I have the following script:
import torch
from transformers import AutoModelForSpeechSeq2Seq, AutoProcessor, pipeline
from datasets import load_dataset
import time
# Get free TF32 performance increase if the GPU supports it
torch.backends.cuda.matmul.allow_tf32 = True
torch.backends.cudnn.allow_tf32 = True
# https://huggingface.co/distil-whisper/distil-large-v2
device = 'cuda' if torch.cuda.is_available() else 'cpu'
torch_dtype = torch.float16 if torch.cuda.is_available() else torch.float32
# https://huggingface.co/docs/transformers/perf_train_gpu_one
model_id = 'distil-whisper/distil-large-v2'
model = AutoModelForSpeechSeq2Seq.from_pretrained(
model_id, torch_dtype=torch_dtype, low_cpu_mem_usage=True, use_safetensors=True, cache_dir='data', attn_implementation='flash_attention_2',
).to(device)
processor = AutoProcessor.from_pretrained(model_id, cache_dir='data')
# Settings for audio less than 30 seconds
pipe = pipeline(
'automatic-speech-recognition',
model=model,
tokenizer=processor.tokenizer,
feature_extractor=processor.feature_extractor,
max_new_tokens=128,
torch_dtype=torch_dtype,
device=device,
)
dataset = load_dataset('lj_speech', 'main', split='train', cache_dir='data')
sample = dataset[0]['audio']
start_time = time.time()
result = pipe(sample)
print('--- %s seconds ---' % (time.time() - start_time))
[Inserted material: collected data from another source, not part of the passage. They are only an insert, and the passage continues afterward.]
(** The body of the loop of [onSerialData] once [parseFrame] has
    succeeded. *)
Definition handleFrame (parsed : Protocol.parsed) (s : state) : state :=
  if decide (cmd parsed = Some RSP_EASY_CONFIRM) then
    let high := Protocol.payload parsed !! 0%nat in
    let low := Protocol.payload parsed !! 1%nat in
    let channels := bitmapToChannels (toInt high) (toInt low) in
    let s := set_store (State.setLearnedChannels channels (store s)) s in
    let s := clearResponseTimer s in
    match queue s with
    | item :: _ =>
        match type item with
        | easy_check =>
            let s := shift s in
            let s := emit (Resolve item (Some channels)) s in
            let s := set_processing false s in
            scheduleProcessNext s
        | _ => s
        end
    | [] => s
    end
  else if decide (cmd parsed = Some RSP_EASY_ACK) then
    let high := Protocol.payload parsed !! 0%nat in
    let low := Protocol.payload parsed !! 1%nat in
    let channel := bytesToChannel (toInt high) (toInt low) in
    let statusByte := Protocol.payload parsed !! 2%nat in
    let s :=
      if (1 <=? channel) && (channel <=? 15)
      then set_store (State.setChannelStatus channel statusByte (store s)) s
      else s in
    let s := clearResponseTimer s in
    match queue s with
    | item :: _ =>
        match type item with
        | easy_info | easy_send =>
            let s := shift s in
            let s := emit (Resolve item None) s in
            let s := set_processing false s in
            scheduleProcessNext s
        | easy_check => s
        end
    | [] => s
    end
  else s.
print(result['text'].strip())
Producing the following output:
You are attempting to use Flash Attention 2.0 with a model not initialized on GPU. Make sure to move the model to GPU after initializing it on CPU with `model.to('cuda')`.
Special tokens have been added in the vocabulary, make sure the associated word embeddings are fine-tuned or trained.
--- 0.6019861698150635 seconds ---
Printing, in the only sense with which we are at present concerned, differs from most, if not from all, the arts and crafts represented in the exhibition.
Side Quest: If the first warning message could be fixed that’d be great!
Next I’d like to be able to pass a custom prompt to the pipeline and apply a custom vocabulary without having to completely retrain or fine-tune the model. In Whisper’s transcribe
method, it performs the following:
all_tokens = []
all_segments = []
prompt_reset_since = 0
if initial_prompt is not None:
initial_prompt_tokens = tokenizer.encode(" " + initial_prompt.strip())
all_tokens.extend(initial_prompt_tokens)
else:
initial_prompt_tokens = []
So naturally I thought my solution would be to tinker with the pipeline’s tokenizer and pass in my own words to become tokens. I’ve tried using the example given in the documentation like so:
processor.tokenizer.add_tokens(['my', 'terms'])
model.resize_token_embeddings(len(processor.tokenizer))
But it doesn’t work. What am I missing?